An important way to achieve this is through developing a “central nervous system” for offshore operations to give greater predictability in operations and production, more efficient use of people, and to improve reservoir performance.
As oil and gas demand outstrips supply and with world energy use expected to increase by 45% between 2008 and 2030, offshore operators are under increased pressure not only to go deeper to find new plays, but also to ensure existing fields operate at peak potential.
In addition, much of today’s offshore operations take place against the backdrop of continued economic uncertainty, fluctuating oil and gas prices, frozen capital markets, and a focus on managing risk and reducing costs.
It is an important time to develop effective production strategies to accelerate cash flow, to enhance oil recovery rates, and to ensure each well operates at the peak of its capabilities.
Often, however, the technologies which help operators optimize production and manage costs are viewed as commodities rather than vital contributors.
Costs for process control and asset management, for example, today typically amount to just 3-5% of total project costs.

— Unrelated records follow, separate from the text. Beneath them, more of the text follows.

(* ===== verification/MkfsAppend.v ===== *)
(** iappend of mkfs/mkfs.c adds its bytes at the end of a file, and to nothing
    else. *)

From S2P Require Import UserMem Prelude Riscv Bytes Refine Cache Bio Log Blocks Fs FsDir FsBlock FsFile FsIo Mkfs MkfsInv.

Lemma xint_small v : 0 <= v < 2 ^ 32 -> xint v = v.
Proof. intros H. unfold xint, u8. rewrite !Z.shiftr_div_pow2 by lia. change (2 ^ 8) with 256. change (2 ^ 16) with 65536. change (2 ^ 24) with 16777216. Z.div_mod_to_equations. lia. Qed.

Lemma xshort_small v : 0 <= v < 2 ^ 16 -> xshort v = v.
Proof. intros H. unfold xshort, u8. rewrite !Z.shiftr_div_pow2 by lia. change (2 ^ 8) with 256. Z.div_mod_to_equations. lia. Qed.

Lemma rsect_run img xs F s b : good img xs F -> m_img s = img -> 0 <= b < 2000 -> rsect b s = Ok (disk_get img b, s).
Proof. intros G <- Hb. unfold rsect, disk_get. rewrite bind_run, gets_run. by destruct (g_dom _ _ _ G b Hb) as [d ->]. Qed.

(** Inode [i] goes from [x] to [x'] and the others keep their files. *)
Record advanced (xs : list inode) (i : nat) (s : mkfs) (x : inode) (s' : mkfs) (x' : inode) : Prop := {
  ad_fields : x' = set_i_addrs (i_addrs x') x;
  ad_good : good (m_img s') (<[i := x']> xs) (m_freeblock s');
  ad_ino : m_freeinode s' = m_freeinode s;
  ad_low : forall b, b < 46 -> disk_get (m_img s') b = disk_get (m_img s) b;
  ad_slots : forall i' z j, i' <> i -> xs !! i' = Some z -> in_slots j -> slot (K (m_img s')) z j = slot (K (m_img s)) z j;
  ad_bytes : forall i' z y, i' <> i -> xs !! i' = Some z -> 0 <= y < 274432 -> fbyte (K (m_img s')) z y = fbyte (K (m_img s)) z y;
}.

Lemma advanced_refl xs i s x : good (m_img s) xs (m_freeblock s) -> xs !! i = Some x -> advanced xs i s x s x.
Proof. intros G Hx. split; try done; [apply set_addrs_id|]. by rewrite list_insert_id. Qed.

Lemma advanced_trans xs i s1 x1 s2 x2 s3 x3 : (i < length xs)%nat -> advanced xs i s1 x1 s2 x2 -> advanced (<[i := x2]> xs) i s2 x2 s3 x3 -> advanced xs i s1 x1 s3 x3.
Proof.
  intros Hi [A1 A2 A3 A4 A5 A6] [B1 B2 B3 B4 B5 B6]. split.
  - rewrite B1, A1. done.
  - by rewrite list_insert_insert_eq in B2.
  - congruence.
  - intros b Hb. by rewrite B4, A4.
  - intros i' z j Hne Hz Hj. rewrite (B5 i'), (A5 i'); try done. by rewrite list_lookup_insert_ne.
  - intros i' z y Hne Hz Hy. rewrite (B6 i'), (A6 i'); try done. by rewrite list_lookup_insert_ne.
Qed.
Lemma find_name img x hs i h :
  (length hs <= 198)%nat -> names_ok hs -> hs !! i = Some h -> reads img x (round_up (concat (root_entries hs))) -> i_size x = Z.of_nat (length (round_up (concat (root_entries hs)))) ->
  dir_find (dir_entries (K img) x) (image_name h) 0 = Some (Z.of_nat i + 2, 16 * (Z.of_nat i + 2)).
Proof.
  intros Hlen [N1 N2] Hh Hr Hs. assert (Hi : (i < length hs)%nat) by (by eapply lookup_lt_Some). set (r := concat (root_entries hs)) in *.
  assert (Hl : length r = (16 * (2 + length hs))%nat) by (unfold r, root_entries; cbn [concat]; rewrite !length_app, !length_mk_dirent, length_concat_entries; lia).
  pose proof (round_up_len r) as Hru. assert (Hmax : Z.of_nat (length (round_up r)) <= 274432) by (rewrite Hru, Hl; Z.div_mod_to_equations; lia).
  assert (Hlook : forall j e, root_entries hs !! j = Some e -> dir_entries (K img) x !! j = Some e) by (intros j e He; apply (dir_entries_lookup img x (round_up r) (root_entries hs)); [done..|by eexists|apply root_entries_16|done]).
  destruct (mk_dirent_fields (Z.of_nat i + 2) (image_name h) ltac:(lia)) as [F1 F2].
  assert (He : root_entries hs !! S (S i) = Some (mk_dirent (Z.of_nat i + 2) (image_name h))) by (cbn; change (entries 2 hs !! i = Some (mk_dirent (Z.of_nat i + 2) (image_name h))); rewrite (lookup_entries hs 2 i h Hh); do 2 f_equal; lia).
  rewrite (dir_find_at _ (image_name h) _ (S (S i)) 0 (Hlook _ _ He)); [rewrite F1; do 2 f_equal; lia|lia|rewrite F2; by apply same_name_pad|].
  intros j' e' Hj' He'. assert (Hr' : root_entries hs !! j' = Some e').
  { destruct (lookup_lt_is_Some_2 (root_entries hs) j') as [e2 He2]; [unfold root_entries; cbn [length]; rewrite length_entries; lia|]. rewrite He2. rewrite <- He'. symmetry. by apply Hlook. }
  destruct j' as [|[|j']].
  - rewrite (Some_inj e' (mk_dirent 1 [46]) (eq_sym Hr')), (proj2 (mk_dirent_fields 1 [46] ltac:(lia))), same_name_pad. by apply (N2 i).
  - rewrite (Some_inj e' (mk_dirent 1 [46; 46]) (eq_sym Hr')), (proj2 (mk_dirent_fields 1 [46; 46] ltac:(lia))), same_name_pad. by apply (N2 i).
  - destruct (entries_names hs 2 j' e' Hr') as (h' & Hh' & ->). rewrite (proj2 (mk_dirent_fields (2 + Z.of_nat j') (image_name h') ltac:(assert (j' < length hs)%nat by (by eapply lookup_lt_Some); lia))), same_name_pad. apply (N1 i j'); [done|done|lia].
Qed.


(** (C17) The kernel finds the files of the image, when their names are distinct and
    other than . and .. ([names_ok]) and they fit on a disk whose root
    directory does not fill its last block ([fits_image]): dirlookup in the root directory
    answers the name of a file (without user/ and the underscore) with the number
    of its inode, and readi of that inode returns the bytes of the host's file. *)
Theorem mkfs_readable {U} `{UserMemOk U} (hs : list hostfile) (s : mkfs) (t : fs blk U) (dp ip : Z) (root x : inode) (i : nat) (h : hostfile) :
  fits_image hs -> names_ok hs -> main hs mkfs0 = Ok (tt, s) -> hs !! i = Some h ->
  valid_ip t dp -> valid_ip t ip -> i_inum root = 1 -> i_inum x = Z.of_nat i + 2 ->
  let load y := load_dinode (disk_get (m_img s) (IBLOCK (i_inum y) sb)) y in
  let n := Z.of_nat (length (file_bytes h)) in
  dirlookup dp (image_name h) (with_ino t dp (K (m_img s)) (load root)) =
    (q ← iget (i_dev root) (Z.of_nat i + 2); mret (Some (q, 16 * (Z.of_nat i + 2)))) (with_ino t dp (K (m_img s)) (load root)) /\
  readi ip false 0 0 n (with_ino t ip (K (m_img s)) (load x)) = Ok ((n, file_bytes h), with_ino t ip (K (m_img s)) (load x)).
Proof.
  intros Hf Hnm E Hh Hdp Hip Er Ex load n. destruct (fits_image_fits hs Hf) as [Hfit Hmod]. destruct (main_run hs Hfit) as (s' & E' & I). assert (s' = s) as -> by congruence. destruct Hf as (Hok & Hlen & _ & _).
  destruct (im_file _ _ _ I 0 _ root eq_refl Er) as (R1 & _ & R3 & R4 & R5 & R6). apply proj2 in R5. specialize (R5 (fun _ => Hmod)). fold (load root) in R1, R3, R4, R5, R6. cbn [fst snd] in *.
  destruct (im_file _ _ _ I (S i) (image_file h) x) as (_ & _ & X3 & X4 & X5 & X6); [change ((image_file <$> hs) !! i = Some (image_file h)); by rewrite list_lookup_fmap, Hh|rewrite Ex; lia|]. apply proj2 in X5. specialize (X5 ltac:(done)). fold (load x) in X3, X4, X5, X6. cbn [image_file snd] in *. split.
  - rewrite (dirlookup_run t dp _ sb (load root)); [|done|split_and!; [done|done|done|rewrite R3, round_up_len; Z.div_mod_to_equations; lia]]. rewrite (find_name _ _ hs i h Hlen Hnm Hh R6 R3). done.
  - pose proof X5 as [Xm _]. rewrite X3 in Xm. destruct (readi_run ip false (K (m_img s)) (load x) sb t 0 n 0 (f_um t) Hip X4 X5 ltac:(lia) ltac:(lia) ltac:(done)) as (r & u' & out & Er' & Hc).
    destruct Hc as [(-> & -> & Hu)|(_ & ? & _)]; [|done]. cbn in Hu. subst u'. assert (El : read_len (load x) 0 n = n) by (unfold read_len; rewrite X3; fold n; repeat case_bool; lia). rewrite El in Er'.
    assert (EB : file_range (K (m_img s)) (load x) 0 (Z.to_nat n) = file_bytes h); [|rewrite EB in Er'; exact Er'].
    apply list_eq. intros j. unfold file_range. rewrite list_lookup_fmap. destruct (decide (j < length (file_bytes h))%nat) as [Hj|Hj].
    + rewrite lookup_seq_lt by lia. cbn [fmap option_fmap option_map]. rewrite X6 by lia. unfold byte_at. replace (Z.to_nat (0 + Z.of_nat (0 + j))) with j by lia. destruct (lookup_lt_is_Some_2 (file_bytes h) j Hj) as [c ->]. done.
    + rewrite lookup_seq_ge by lia. cbn. symmetry. apply lookup_ge_None_2. lia.
Qed.

(** ** Two files *)

Definition demo_hs : list hostfile :=
  [mk_hostfile (user_slash ++ [95; 99; 97; 116]) true [[1; 2; 3]; [4; 5]]; mk_hostfile [82; 69; 65; 68] true [replicate 1024 7; replicate 1000 8]].

Lemma demo_hs_fits : fits_image demo_hs.
Proof.
  split_and!; [|by vm_compute; lia|by vm_compute|by vm_compute]. repeat (constructor; [split_and!; vm_compute; (done || lia)|]). constructor.
Qed.

Lemma demo_names : names_ok demo_hs.
Proof.
  split.
  - intros [|[|i]] [|[|j]] h h' Hh Hh' Hne; try done; cbn in Hh, Hh'; injection Hh as <-; injection Hh' as <-; by vm_compute.
  - intros [|[|i]] h Hh; try done; cbn in Hh; injection Hh as <-; split; by vm_compute.
Qed.


Lemma mkfs_readable_witness : exists s,
  readi 1 false 0 0 5 (with_ino (mk_fs (K ∅) (mk_flat ∅) sb [zero_dinode 1; zero_dinode 2]) 1 (K (m_img s)) (ino (m_img s) 2)) =
  Ok ((5, [1; 2; 3; 4; 5]), with_ino (mk_fs (K ∅) (mk_flat ∅) sb [zero_dinode 1; zero_dinode 2]) 1 (K (m_img s)) (ino (m_img s) 2)).
Proof.
  destruct (main_run demo_hs (proj1 (fits_image_fits _ demo_hs_fits))) as (s & E & _). exists s.
  exact (proj2 (mkfs_readable demo_hs s (mk_fs (K ∅) (mk_flat ∅) sb [zero_dinode 1; zero_dinode 2]) 0 1 (zero_dinode 1) (zero_dinode 2) 0 _ demo_hs_fits demo_names E eq_refl ltac:(unfold valid_ip; cbn; lia) ltac:(unfold valid_ip; cbn; lia) eq_refl eq_refl)).
Defined.
Lemma lock_step_inv m i a :
  lock_inv m ->
  match lock_step m i a with
  | Ok m' => lock_inv m'
  | Panic e => misuse m i a e
  end.
Proof.
  intros Hinv. unfold lock_step. destruct (m_harts m !! i) as [t|] eqn:Ht; [|done].
  destruct (li_noff _ Hinv i t Ht) as [Hp Hn]. pose proof (li_intr _ Hinv i t Ht) as Hi.
  destruct (t_pc t) as [|lk|lk|lk] eqn:Hpc; simpl in Hn.
  - assert (Hidle : forall c k x, owns (mk_thread c Run (t_held t) k) x <-> owns t x)
      by (intros; unfold owns; simpl; rewrite Hpc; naive_solver).
    destruct a as [lk|lk| | | |]; [| | | | |done].
    + destruct (acquire_enter m i t lk) as [m'|e] eqn:E; [by eapply enter_inv|].
      unfold acquire_enter in E. rewrite holding_set_thread, (holding_held m i t) in E by done.
      case_bool_decide; [|done]. injection E as <-. exists t, lk. split_and!; [done|done|by left].
    + destruct (release_enter m i t lk) as [m'|e] eqn:E; [by eapply release_inv|].
      unfold release_enter in E. rewrite (holding_held m i t) in E by done.
      case_bool_decide; [done|]. injection E as <-. exists t, lk. split_and!; [done|done|by right].
    + destruct (push_off_noff (t_hart t)) as [Hpn Hpi]. apply (inv_thread m i t); auto; simpl; solve [lia|intros x [[=]|[[=]|[=]]]|auto].
    + destruct (Z.ltb_spec 0 (t_pushed t)); [|done].
      destruct (pop_off_ok (t_hart t)) as (c & -> & Hcn & Hci); [apply Hi; lia|lia|].
      apply (inv_thread m i t); auto; simpl; solve [lia|intros x [[=]|[[=]|[=]]]|auto].
    + destruct (Z.eqb_spec (h_noff (t_hart t)) 0) as [E|]; [|done].
      apply (inv_thread m i t); auto; simpl; solve [lia|intros x [[=]|[[=]|[=]]]|auto].
  - destruct (acquire_swap m i t lk) eqn:E; [by eapply swap_inv|done].
  - destruct (acquire_record m i t lk) eqn:E; [by eapply record_inv|done].
  - destruct (store_inv m i t lk Hinv Ht Hpc) as (m' & -> & Hm). done.
Qed.

Lemma lock_run_inv sched : forall m m', lock_inv m -> lock_run sched m = Ok m' -> lock_inv m'.
Proof.
  induction sched as [|[i a] sched IH]; intros m m' Hinv E; simpl in E; [by injection E as <-|].
  pose proof (lock_step_inv m i a Hinv) as Hs. destruct (lock_step m i a) as [m1|e]; [|done]. by apply (IH m1).
Qed.

(** A step of another hart leaves a hart alone. *)
Lemma lock_step_other m j a m' i : j <> i -> lock_step m j a = Ok m' -> m_harts m' !! i = m_harts m !! i.
Proof.
  intros Hne E. unfold lock_step in E. destruct (m_harts m !! j) as [t|]; [|by injection E as <-].
  unfold acquire_enter, acquire_swap, acquire_record, release_enter, release_store in E.
  destruct (t_pc t), a; repeat case_match; simplify_eq; simpl; rewrite ?list_lookup_insert_ne by done; done.
Qed.

(** holding(): what hart [i] finds when it loads lk->locked in [m] and lk->cpu
    in [m'], after any steps of the other harts. *)
Lemma holding_two_loads sched : forall m m' i t lk,
  lock_inv m -> m_harts m !! i = Some t -> Forall (fun ja => ja.1 <> i) sched -> lock_run sched m = Ok m' ->
  lk_locked (get_lock m lk) && bool_decide (lk_cpu (get_lock m' lk) = Some i) = holding m i lk /\ holding m' i lk = holding m i lk.
Proof.
  intros m m' i t lk Hinv Ht Hs E.
  assert (Ht' : m_harts m' !! i = Some t).
  { clear Hinv. revert m E Ht. induction sched as [|[j a] sched IH]; intros m E Ht; simpl in E; [by injection E as <-|].
    apply Forall_cons in Hs as [Hj Hs]. destruct (lock_step m j a) as [m1|] eqn:E1; [|done]. apply (IH Hs m1 E). by rewrite (lock_step_other m j a m1 i Hj E1). }
  pose proof (lock_run_inv _ _ _ Hinv E) as Hinv'. rewrite (holding_held m' i t), (holding_held m i t) by done. split; [|done].
  pose proof (holding_held m i t lk Hinv Ht) as Hh. unfold holding in Hh. rewrite <- Hh.
  rewrite (bool_decide_ext (lk_cpu (get_lock m' lk) = Some i) (lk_cpu (get_lock m lk) = Some i)); [done|].
  rewrite (li_cpu _ Hinv'), (li_cpu _ Hinv), Ht, Ht'. done.
Qed.

(** * Theorems *)

(** (C12) Mutual exclusion: in every interleaving of any number of harts, two
    harts are never both between the return of acquire and the call of
    release on the same lock; a hart that holds a lock has interrupts off;
    and holding() tells exactly whether the hart holds the lock, although it
    reads two fields other harts may be writing. *)
Theorem mutual_exclusion n sched m :
  lock_run sched (boot n) = Ok m ->
  (forall i j t u lk, m_harts m !! i = Some t -> m_harts m !! j = Some u ->
     lk ∈ t_held t -> lk ∈ t_held u -> i = j) /\
  (forall i t lk, m_harts m !! i = Some t -> lk ∈ t_held t -> h_intr (t_hart t) = false) /\
  (forall i t lk, m_harts m !! i = Some t -> holding m i lk = bool_decide (lk ∈ t_held t)).
Proof.
  intros E. pose proof (lock_run_inv _ _ _ (boot_inv n) E) as Hinv. split_and!.
  - intros i j t u lk Ht Hu H1 H2. apply (li_unique _ Hinv i j t u lk); auto; by left.
  - intros i t lk Ht Hin. apply (li_intr _ Hinv i t Ht). destruct (li_noff _ Hinv i t Ht) as [Hp ->].
    destruct (t_held t) as [|x l]; [by apply elem_of_nil in Hin|]. simpl. destruct (t_pc t); simpl; lia.
  - intros i t lk Ht. by apply holding_held.
Qed.

(** The lock routines panic exactly on misuse, and never inside a call:
    a step of a reachable machine panics if and only if a hart acquires a
    lock it holds or releases a lock it does not hold. *)
Theorem lock_panics n sched m i a e :
  lock_run sched (boot n) = Ok m -> lock_step m i a = Panic e <-> misuse m i a e.
Proof.
  intros E. pose proof (lock_run_inv _ _ _ (boot_inv n) E) as Hinv. split.
  - intros Es. pose proof (lock_step_inv m i a Hinv) as Hs. by rewrite Es in Hs.
  - intros (t & lk & Ht & Hpc & [(-> & Hin & ->)|(-> & Hin & ->)]); unfold lock_step; rewrite Ht, Hpc.
    + unfold acquire_enter. rewrite holding_set_thread, (holding_held m i t), bool_decide_eq_true_2 by done. done.
    + unfold release_enter. rewrite (holding_held m i t), bool_decide_eq_false_2 by done. done.
Qed.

Furthermore, the decisions operators make about process control strategies and technologies too often are made after the project is under way and after the terms of reference and commissioning strategy are established.
This will change, however, as operators look for greater insight into and control over the production process, faster and better decision making, and more effective use of the often limited resources they place offshore.
The result will be the three Ps – greater Predictability over topside, subsea, and downhole offshore operations; more efficient People-based operations; and increased reservoir Performance with processes and assets designed and managed at the outset to play crucial roles in increasing efficiencies and reducing costs.
This will be achieved through a central nervous system that integrates process control and asset management and spans all facets of offshore operations from downhole subsea oil and gas reservoirs through to wireless-based smart fields and platforms.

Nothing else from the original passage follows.